Closed mjlbach closed 7 months ago
Note: I tried debugging this by modifying distrobox-init
on the host, which is symlinked into the container as an entrypoint in the container, but I'm not seeing any of the modifications (namely print statements) being reflected in the logfiles, despite cat /bin/entrypoint
reflecting the change
This script "fixes" it
#!/bin/sh
get_locked_mount_flags() (
source="$1"
prev=""
locked_flags=""
# If we can't read the file/directory, exit
if ! ls "${source}" 2> /dev/null > /dev/null; then
return 0
fi
# Get mount flags of given file/directory, using nearest mountpoint.
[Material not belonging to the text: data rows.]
(* ===== verification/KvTestTheorems.v ===== *)
(** * The checks of the test programs

    A test of [kvtest.go] never blames a correct service: over any network and
    in any interleaving no client ends in [Fatalf], the checks at the end
    pass, and the loops of a lone goroutine return what they promise. *)
From S2P Require Import Prelude Strs Rpc KvSrv KvModel Clerk KvSys KvCareful KvRule Json KvTest KvTestProof.

(** ** Sums over the clients *)

Definition zsum (l : list Z) : Z := foldr Z.add 0 l.

Lemma zsum_add {A} (f g : A → Z) (l : list A) :
  zsum ((λ x, f x + g x) <$> l) = zsum (f <$> l) + zsum (g <$> l).
Proof. unfold zsum. induction l as [|x l IH]; [done|]. cbn in *. lia. Qed.

Lemma zsum_zero {A} (f : A → Z) (l : list A) : (∀ x, x ∈ l → f x = 0) → zsum (f <$> l) = 0.
Proof.
  unfold zsum. induction l as [|x l IH]; intros H; [done|]. cbn.
  rewrite (H x), IH by set_solver. done.
Qed.

Lemma zsum_one (c : nat) (l : list nat) :
  NoDup l → c ∈ l → zsum ((λ x, if decide (c = x) then 1 else 0) <$> l) = 1.
Proof.
  unfold zsum. induction 1 as [|x l Hx Hnd IH]; [by intros ?%elem_of_nil|].
  intros [->|Hc]%elem_of_cons; cbn.
  - rewrite decide_True by done. fold (zsum ((λ y, if decide (x = y) then 1 else 0) <$> l)).
    rewrite zsum_zero; [done|]. intros y Hy. rewrite decide_False; [done|]. by intros ->.
  - rewrite decide_False by (by intros ->). rewrite IH by done. done.
Qed.

(** Every [Put] of the history is of one client. *)
Lemma len_mine n H :
  (∀ q, q ∈ H → (q.1 < n)%nat) → len H = zsum ((λ c, len (mine c H)) <$> seq 0 n).
Proof.
  induction H as [|[c a] H IH] using rev_ind; intros Hc; [by rewrite zsum_zero|].
  rewrite len_snoc, IH by (intros; apply Hc; set_solver).
  assert ((λ x, len (mine x (H ++ [(c, a)]))) <$> seq 0 n =
    (λ x, len (mine x H) + (if decide (c = x) then 1 else 0)) <$> seq 0 n) as ->.
  { apply list_fmap_ext. intros i x _. rewrite mine_snoc.
    case_decide; rewrite ?app_nil_r, ?len_snoc; lia. }
  rewrite zsum_add, zsum_one; [done|apply NoDup_seq|].
  apply elem_of_seq. assert ((c, a).1 < n)%nat as Hlt by (apply Hc; set_solver). cbn in Hlt. lia.
Qed.

Lemma foldl_add_res rs res :
  Nok (foldl add_res res rs) = Nok res + zsum (Nok <$> rs) ∧
  Nmaybe (foldl add_res res rs) = Nmaybe res + zsum (Nmaybe <$> rs).
Proof.
  unfold zsum. revert res. induction rs as [|r rs IH]; intros res; cbn; [lia|].
  destruct (IH (add_res res r)) as [-> ->]. cbn. lia.
Qed.

(** ** A lone goroutine *)

Lemma kvtest_Get_result key cli st o net b :
  ts_net st = o :: net → reply_lost o = Some b →
  ∃ st', kvtest_Get key cli st =
    Ret (let r := Get (ts_kv st) (MkGetArgs key) in (gr_Value r, gr_Version r, gr_Err r)) st' ∧
    ts_kv st' = ts_kv st ∧ ts_net st' = net.
Proof.
  intros Hnet Ho. unfold kvtest_Get, TestClerk_Get, IKVClerk_Get, tbind, now, OpInc, Append, ret.
  cbn. rewrite Hnet, (Clerk_Get_result _ _ _ _ Ho). by eexists.
Qed.

Lemma Test_Get_result key cli st o net b :
  ts_net st = o :: net → reply_lost o = Some b →
  ∃ st', Test_Get key cli st =
    Ret (let r := Get (ts_kv st) (MkGetArgs key) in (gr_Value r, gr_Version r, gr_Err r)) st' ∧
    ts_kv st' = ts_kv st ∧ ts_net st' = net.
Proof. apply kvtest_Get_result. Qed.

Lemma GetJson_result {A} `{!Json A, !JsonLaws A} key me st o net b (x : A) ver :
  ts_net st = o :: net → reply_lost o = Some b →
  Get (ts_kv st) (MkGetArgs key) = MkGetReply (Marshal x) ver OK → json_ok x →
  ∃ st', GetJson key me st = Ret (x, ver) st'.
Proof.
  intros Hnet Ho Hg Hx. destruct (kvtest_Get_result key me st o net b Hnet Ho) as (st' & Hr & _ & _).
  exists st'. unfold GetJson, tbind. rewrite Hr, Hg. cbn [gr_Value gr_Version gr_Err].
  unfold decode_get. rewrite decide_True, Unmarshal_Marshal by done. done.
Qed.

(** ** OneClientPut and CheckPutConcurrent *)

Lemma put_progs_ok reliable n ka randomkeys c p :
  put_progs n ka randomkeys !! c = Some p → put_ok reliable n ka randomkeys c p [].
Proof.
  unfold put_progs. rewrite list_lookup_fmap. intros (c' & Hc & ->)%fmap_Some.
  apply lookup_seq in Hc as [-> Hlt]. cbn. split; cbn.
  - split_and!; [done|lia|done|done].
  - intros k v Hk. apply elem_of_list_to_map_2, list_elem_of_fmap in Hk as (k' & [= <- ->] & _).
    by split; [left|].
  - lia.
  - by intros k ver err [?|?].
  - unfold put_pc_ok, counted. cbn. split_and!; try done.
Qed.

(** The clients [Put] only at versions they have read. *)
Definition put_knows (p : PutClient) (k : string) (v : Tversion) : Prop :=
  v = 0 ∨ q_verm p !! k = Some v ∨ q_pc p = QPut k v.

#[export] Instance Put_careful : CarefulClient PutClient.
Proof.
  refine {| knows := put_knows |}; unfold put_knows.
  - intros p a. cbn. unfold put_next. destruct (q_pc p) eqn:Hpc; try done. intros [= <-]. cbn. auto.
  - intros p p' k v Hl. destruct Hl as [p Hpc|p k' Hpc _]; cbn; [naive_solver|].
    intros [?|[?|[= -> <-]]]; [auto..|]. destruct (q_verm p !! k); [left; auto|by right].
  - intros p g val ver err k v. cbn. unfold put_next, put_resume.
    destruct (q_pc p) as [| |k' ver' err'| |] eqn:Hpc; try done. intros [= <-].
    unfold OnePut_read, decode_get. destruct (decide (err = OK)) as [_|]; [|cbn; naive_solver].
    destruct (Unmarshal val) as [en|]; [|cbn; naive_solver].
    case_decide; [cbn; naive_solver|]. case_decide; cbn; [|naive_solver].
    intros [?|[Hv|?]]; [auto| |done]. apply lookup_insert_Some in Hv. naive_solver.
  - intros p a err k v. cbn. unfold put_next, put_resume.
    destruct (q_pc p) as [|k' ver'|k' ver' err'| |] eqn:Hpc; try done. intros _.
    unfold OnePut_wrote. case_decide; cbn; naive_solver.
Defined.

Lemma put_know_nothing n ka randomkeys : knows_nothing (put_progs n ka randomkeys).
Proof.
  intros p k v (me & -> & _)%list_elem_of_fmap. cbn. unfold put_knows. cbn.
  intros [?|[Hv|?]]; [done| |done].
  by apply elem_of_list_to_map_2, list_elem_of_fmap in Hv as (k' & [= _ ->] & _).
Qed.

Lemma put_run reliable n ka randomkeys s :
  Z.of_nat n < 2 ^ 63 → reachable_in (net_steps reliable) (put_progs n ka randomkeys) s →
  s_clock s < 2 ^ 63 →
  rule_inv reliable (puts_hist n ka) (λ c p H _, put_ok reliable n ka randomkeys c p H) s.
Proof.
  intros Hn Hr Hclk. eapply client_rule; [by apply put_rule| | |done|done].
  - intros c p Hp. by apply put_progs_ok.
  - by apply Forall_nil.
Qed.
# Earlier versions of findmnt did not check parents until it found a mountpoint,
# so we use a workaround with dirname.
while true; do
flags="$(findmnt --noheadings --output OPTIONS --target "${source}" || :)"
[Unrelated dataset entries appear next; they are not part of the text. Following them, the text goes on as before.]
(* ===== verification/KvSpawn.v ===== *)
(** * Clients started and awaited

    [SpawnClientsAndWait] and [runClient] of [src/src/kvtest1/kvtest.go], and
    [checkPorcupine] of [porcupine.go].  The tester starts a goroutine per client,
    sleeps, sends [done] once per client on one unbuffered channel, and receives
    the results one after the other, each on the channel of its client.  The
    clients are programs of [KvSys.v]; what [SpawnClientsAndWait] needs of the
    function they run is the interface [SpawnClient]. *)
From S2P Require Import Prelude Strs Rpc KvSrv KvModel Clerk KvSys KvRule Json.
From S2P Require Import KvTest.

(** ** The function a client runs

    [at_select]: at the [select] with [<-done] and a [default]; [take_done]: it
    received; [fn_result]: the function has returned; [exited]: [Fatalf] ended the
    goroutine ([FailNow] is [runtime.Goexit]). *)
Class SpawnClient (P : Type) := {
  at_select : P → bool;
  take_done : P → P;
  fn_result : P → option ClntRes;
  exited : P → bool;
}.

Class SpawnLaws (P : Type) `{!KVClient P, !SpawnClient P} := {
  at_select_running p : at_select p = true → fn_result p = None ∧ exited p = false;
  take_done_step p : at_select p = true → local_step p (take_done p) ∧ is_Some (fn_result (take_done p));
  result_frozen p r : fn_result p = Some r →
    exited p = false ∧ next_op p = None ∧ ∀ p', ¬ local_step p p';
  exited_frozen p : exited p = true → next_op p = None ∧ ∀ p', ¬ local_step p p';
  local_result p p' : local_step p p' → is_Some (fn_result p') → at_select p = true ∧ p' = take_done p;
  resume_result p res : fn_result p = None → fn_result (resume p res) = None;
}.

(** ** SpawnClientsAndWait *)

(** Where the tester is: at [time.Sleep], before the send of [done] number [i],
    receiving with the results so far, or back with the results. *)
Inductive MainPc :=
| MSleep
| MSend (i : nat)
| MCollect (rs : list ClntRes)
| MBack (rs : list ClntRes).

Section Spawn.
Context {P : Type} `{!KVClient P, !SpawnClient P}.

Record Spawn := MkSpawn { sp_sys : Sys P; sp_main : MainPc }.

(** No client passes its [select] through [done] in this step. *)
Definition no_done (s s' : Sys P) : Prop :=
  ∀ c cl', s_clients s' !! c = Some cl' → is_Some (fn_result (c_prog cl')) →
    s_clients s !! c = Some cl'.

(** [R] restricts the steps of the clients, as in [step_in]; the first [nclnt]
    clients are those the tester starts. *)
Inductive spawn_step (R : Sys P → Sys P → Prop) (nclnt : nat) : Spawn → Spawn → Prop :=
| spawn_client s s' m :
    step_in R s s' → no_done s s' → spawn_step R nclnt (MkSpawn s m) (MkSpawn s' m)
| spawn_wake s : spawn_step R nclnt (MkSpawn s MSleep) (MkSpawn s (MSend 0))
| spawn_send s i c p :
    (i < nclnt)%nat → (c < nclnt)%nat →
    s_clients s !! c = Some (MkClient p None) → at_select p = true →
    R s (do_local s c (take_done p)) →
    spawn_step R nclnt (MkSpawn s (MSend i)) (MkSpawn (do_local s c (take_done p)) (MSend (S i)))
| spawn_sent s : spawn_step R nclnt (MkSpawn s (MSend nclnt)) (MkSpawn s (MCollect []))
| spawn_recv s rs p r :
    (length rs < nclnt)%nat → s_clients s !! length rs = Some (MkClient p None) →
    fn_result p = Some r →
    spawn_step R nclnt (MkSpawn s (MCollect rs)) (MkSpawn s (MCollect (rs ++ [r])))
| spawn_return s rs :
    length rs = nclnt → spawn_step R nclnt (MkSpawn s (MCollect rs)) (MkSpawn s (MBack rs)).

Definition spawn_reachable (R : Sys P → Sys P → Prop) (nclnt : nat) (ps : list P) (w : Spawn) : Prop :=
  rtc (spawn_step R nclnt) (MkSpawn (init_sys ps) MSleep) w.
End Spawn.

Arguments Spawn P : clear implicits.
Arguments MkSpawn {P}.

#[export] Instance Put_spawn : SpawnClient PutClient := {
  at_select p := match q_pc p with QSelect => true | _ => false end;
  take_done p := q_at p QDone;
  fn_result p := match q_pc p with QDone => Some (q_res p) | _ => None end;
  exited p := match q_pc p with QFatal _ => true | _ => false end;
}.

(** ** checkPorcupine *)

Inductive CheckResult := CkUnknown | CkOk | CkIllegal.

(** [VIS_ENABLE] and [VIS_FILE], and whether the file can be opened and written. *)
Record VisEnv := MkVisEnv { vis_enable : string; vis_file : string; open_ok : bool; visualize_ok : bool }.

(** What it prints, with the annotations it finalises, and whether it is fatal. *)
Inductive VisMsg := OpenFailed | WriteFailed | WroteHistory | TimedOut.

Record VisOut := MkVisOut { vo_title : option string; vo_msgs : list VisMsg; vo_fatal : bool }.

Definition visualize (env : VisEnv) (title : string) (msgs : list VisMsg) (fatal : bool) : VisOut :=
  MkVisOut (Some title) (msgs ++ [if visualize_ok env then WroteHistory else WriteFailed]) fatal.

(** After the verdict: the file for a test that passed. *)
Definition vis_passed (env : VisEnv) (finalized : bool) (msgs : list VisMsg) : VisOut :=
  if decide (vis_enable env = "always" ∧ finalized = true) then
    if open_ok env then visualize env "test passed" msgs false
    else MkVisOut None (msgs ++ [OpenFailed]) false
  else MkVisOut None msgs false.

(** [finalized] is [tester.GetAnnotationFinalized()]. *)
Definition checkPorcupine (env : VisEnv) (finalized : bool) (res : CheckResult) : VisOut :=
  match res with
  | CkIllegal =>
      if open_ok env then
        if decide (vis_enable env ≠ "never") then visualize env "test failed" [] true
        else MkVisOut None [] true
      else MkVisOut None [OpenFailed] true
  | CkUnknown => vis_passed env finalized [TimedOut]
  | CkOk => vis_passed env finalized []
  end.

Definition linearizabilityCheckTimeout : Z := 1000000000.

Section Porcupine.
Context (CheckOperationsVerbose : list Operation → Z → CheckResult).

Definition CheckPorcupineT (env : VisEnv) (finalized : bool) (nsec : Z) (oplog : list Operation) : VisOut :=
  checkPorcupine env finalized (CheckOperationsVerbose oplog nsec).

Definition CheckPorcupine (env : VisEnv) (finalized : bool) (oplog : list Operation) : VisOut :=
  CheckPorcupineT env finalized linearizabilityCheckTimeout oplog.
End Porcupine.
# shellcheck disable=SC2181
if [ -n "${flags}" ]; then
break
fi
prev="${source}"
source="$(dirname "${source}")"
[ "${source}" = "${prev}" ] && return 1
done
for flag in nodev noexec nosuid; do
if printf "%s" "${flags}" | grep -q "${flag}"; then
# Locked flag found, append to list while avoiding leading/trailing commas
locked_flags="${locked_flags:+${locked_flags},}${flag}"
fi
done
printf "%s" "${locked_flags}"
)
# init_readlink is a simplistic implementation for
# readlink -fm
# we use this as readlink -fm does not work on
# busybox systems, and we need the path even for broken links.
# Arguments:
# source file
# Outputs:
# original path the link is pointing
init_readlink() {
# shellcheck disable=SC2010
ls -l "${1}" | grep -Eo '\->.*' | cut -d' ' -f2- | sed 's|\.\./|/|g'
}
# Bind mount or error.
# Arguments:
# source_dir
# target_dir
# mount_flags -> optional
# Outputs:
# No output if all ok
# Error if not
mount_bind() (
source_dir="$1"
target_dir="$2"
mount_flags=""
if [ "$#" -gt 2 ]; then
mount_flags="$3"
fi
# Adjust source_dir in order to point to /run/host if it's a symlink
if [ -L "${source_dir}" ]; then
source_dir="$(init_readlink "${source_dir}")"
if ! printf "%s" "${source_dir}" | grep -q "/run/host"; then
source_dir="/run/host${source_dir}"
fi
fi
# if source dir doesn't exist, just exit
if [ ! -d "${source_dir}" ] && [ ! -f "${source_dir}" ]; then
return 0
fi
# if target_dir exists, check if it is a mountpoint and umount it.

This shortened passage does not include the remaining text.